Activity » Copy each line of the material below that includes the string "apply".

Extracted records »
Lemma asDomElement_well_formed_witness :
  let p := addMissed "qat" (addIncorrect "zax" (addIncorrect "act" fresh)) in
  validates (asDomElement p) = true /\
  documentEntries false (asDomElement p) = [("act", 1); ("zax", 1)].
Proof.
  cbv zeta.
  destruct (asDomElement_well_formed
              (addMissed "qat" (addIncorrect "zax" (addIncorrect "act" fresh)))
              false) as (Hv & _ & He & _).
  - apply reachable_intsInRange.
    apply reachable_addMissed. do 2 apply reachable_addIncorrect.
    apply reachable_fresh.
  - split; [exact Hv|]. rewrite He. vm_compute. reflexivity.
Defined.

(** X13: for every object built through the public operations, reading the
    document written from it succeeds and gives an object with the same
    question, correct count and maps, whose two totals are the sums of the
    repeat counts; writing and reading that object again gives it back. *)
Theorem roundtrip_normalizes p this that :
  reachable p ->
  let p' := (fromDomElement (asDomElement p) this).2 in
  fromDomElement (asDomElement p) this = (true, p') /\
  getQuestion p' = getQuestion p /\ getNumCorrect p' = getNumCorrect p /\
  getIncorrect p' = getIncorrect p /\ getMissed p' = getMissed p /\
  totalsAgree p' /\
  fromDomElement (asDomElement p') that = (true, p').
Proof.
  intros Hp. cbv zeta.
  pose proof (reachable_intsInRange p Hp) as Hints.
  assert (Hread : fromDomElement (asDomElement p) this
                  = (true,
                     Build (question p) (correct p)
                           (CInt.wrap (sumCounts (incorrectWords p)))
                           (CInt.wrap (sumCounts (missedWords p)))
                           (incorrectWords p) (missedWords p))).
  { unfold fromDomElement. by rewrite (readProgress_asDomElement p Hints). }
  rewrite Hread. cbn [snd].
  split; [done|]. do 4 (split; [done|]).
  split; [by split|].
  unfold fromDomElement. rewrite readProgress_asDomElement; [done|].
  exact Hints.
Qed.

Lemma roundtrip_normalizes_witness :
  let p := addIncorrectCount "zax" 3 (addIncorrectCount "zax" 5 fresh) in
  getNumIncorrect p = 8 /\
  getNumIncorrect (fromDomElement (asDomElement p) fresh).2 = 3 /\
  totalsAgree (fromDomElement (asDomElement p) fresh).2.
Proof.
  cbv zeta. split; [reflexivity|]. split; [vm_compute; reflexivity|].
  apply (roundtrip_normalizes
           (addIncorrectCount "zax" 3 (addIncorrectCount "zax" 5 fresh))
           fresh fresh).
  do 2 (apply reachable_addIncorrectCount; [by vm_compute|]).
  apply reachable_fresh.
Defined.

End WrittenDocuments.

(** ** QuizProgress: what a document reads as *)

Section ReadDocuments.
Import Qt QuizProgress.

Lemma sum_app (l1 l2 : list Z) :
  foldr Z.add 0 (l1 ++ l2) = foldr Z.add 0 l1 + foldr Z.add 0 l2.
Proof. induction l1 as [|x l1 IH]; cbn; lia. Qed.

Exercise response »
  - apply reachable_intsInRange.
    apply reachable_addMissed. do 2 apply reachable_addIncorrect.
    apply reachable_fresh.
  apply (roundtrip_normalizes
  do 2 (apply reachable_addIncorrectCount; [by vm_compute|]).
  apply reachable_fresh.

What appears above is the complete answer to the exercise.